Sensitivity Analyses
Sensitivity analyses were conducted to ensure the robustness of the case definition. First, the analysis was conducted at each of the NAFLD-susceptibility loci after exclusion of individuals with alternative hepatic pathology as described above. Second, each of the analyses was conducted adjusting for body mass index (BMI) as a covariate. Third, the analysis was conducted adjusting for estimated consumption of alcohol (units per day). The alcohol estimate was derived from a 24-hour dietary recall questionnaire during online follow-up and was available for around 40% of participants. The logistic regression methodology for the sensitivity analyses was identical to the main GWAS.

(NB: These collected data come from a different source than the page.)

End fixed.

(** ** Common checks *)

(** Reduces the projections of builders and of the events made of them, one layer at a time. *)
Ltac builder := cbn [eb_event_time eb_event_type eb_severity eb_risk_score eb_risk_contributions eb_client eb_agent
       eb_model eb_provider eb_session_id eb_source_path_hash eb_tool_name eb_rule_ids eb_categories
       eb_detection_classes eb_signal_types eb_analytic_intents eb_atlas_tags eb_tags eb_evidence
       eb_timeline_anchors eb_response eb_source_counts eb_component eb_check_name eb_status
       eb_scan_duration_ms eb_rule_count eb_threshold_config eb_active_policy_name eb_emitted_count
       eb_suppressed_count eb_scanner_error_count].
Ltac event := cbn [ev_timestamp ev_event_time ev_observed_at ev_ingested_at ev_time_source ev_time_confidence
       ev_time_override_reason ev_schema_version ev_event_id ev_telltale_version ev_event_type ev_severity
       ev_risk_score ev_risk_contributions ev_client ev_agent ev_model ev_provider ev_session_id
       ev_source_path_hash ev_tool_name ev_rule_ids ev_categories ev_detection_classes ev_signal_types
       ev_analytic_intents ev_atlas_tags ev_tags ev_evidence ev_timeline_anchors ev_response
       ev_source_counts ev_component ev_check_name ev_status ev_scan_duration_ms ev_rule_count
       ev_threshold_config ev_active_policy_name ev_emitted_count ev_suppressed_count ev_scanner_error_count
       ev_informational ev_confidence ev_detection_reason ev_mitre_attack_techniques ev_risk_entity_type
       ev_risk_entity_value ev_process].
Ltac fields :=
  match goal with |- context [terminal_emittable_event ?x] =>
    let e := fresh "e" in set (e := x); unfold terminal_emittable_event; event; subst e end;
  try match goal with |- context [with_process ?x _ _] =>
    let e := fresh "e" in set (e := x); unfold with_process; event; subst e end;
  match goal with |- context [build _ _ ?x] =>
    let b := fresh "b" in set (b := x); unfold build; event; subst b end;
  builder.

(** Follows the checks of a constructor that returned an event. *)
Ltac passed H :=
  cbn zeta in H;
  repeat match type of H with
  | match ?c with Ok _ => _ | Err _ => _ end = Ok _ =>
      let E := fresh "Hpass" in destruct c eqn:E; [cbn zeta in H|discriminate H]
  | (if ?b then _ else _) = Ok _ => let E := fresh "Hif" in destruct b eqn:E; try discriminate H; cbn zeta in H
  end.

Section built.
Context `{RegexesLaws} `{EventTimes} `{!EventServicesLaws} `{!EventTimesLaws}.
Context (now : Z) (new_uuid : uuid) (thresholds : RiskThresholds) `{!NewUuid new_uuid}.
#[local] Existing Instance sanitizer_privacy.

An additional analysis in the UKB cohort was undertaken to assess the relationship between apolipoprotein E (APOE) genotype and NAFLD based on the GWAS results (one lead SNP was a missense mutation within APOE). Allelic status was determined using rs429358 and rs7412, which were both directly genotyped. Relationship was investigated by χ2 test and logistic regression. See Supplementary Materials 5 for methods explaining determination of APOE alleles.
Association of NAFLD-susceptibility Loci with Phenotypic Traits
NAFLD is strongly associated with obesity, hyperlipidemia, hyperglycemia, inflammation and deranged liver function tests, in particular alanine aminotransferase (ALT) (27,28). Associations with serum biochemistry values for each identified variant were assessed in an age- and sex-adjusted linear regression model. Serum ALT, aspartate aminotransferase (AST), gamma-glutamyl transferase (GGT), alkaline phosphatase (ALP), total cholesterol (TC), low-density lipoprotein cholesterol (LDL-C), high-density lipoprotein cholesterol (HDL-C), triglycerides, apolipoprotein A and B (ApoA and ApoB), lipoprotein A (LipoA), glucose, glycated hemoglobin (HbA1c), C-reactive protein (CRP), BMI, waist circumference, hip circumference and waist-to-hip ratio were assessed. Each trait was assessed visually via histogram and log-transformed in the case of skewed distribution.
A linear regression adjusted for age, sex, the first 20 genetic principal components and genotyping batch was undertaken for the association of NAFLD-susceptibility variants with the FIB-4 score and the NAFLD fibrosis score, both validated non-invasive measures associated with NAFLD-related fibrosis (29,30).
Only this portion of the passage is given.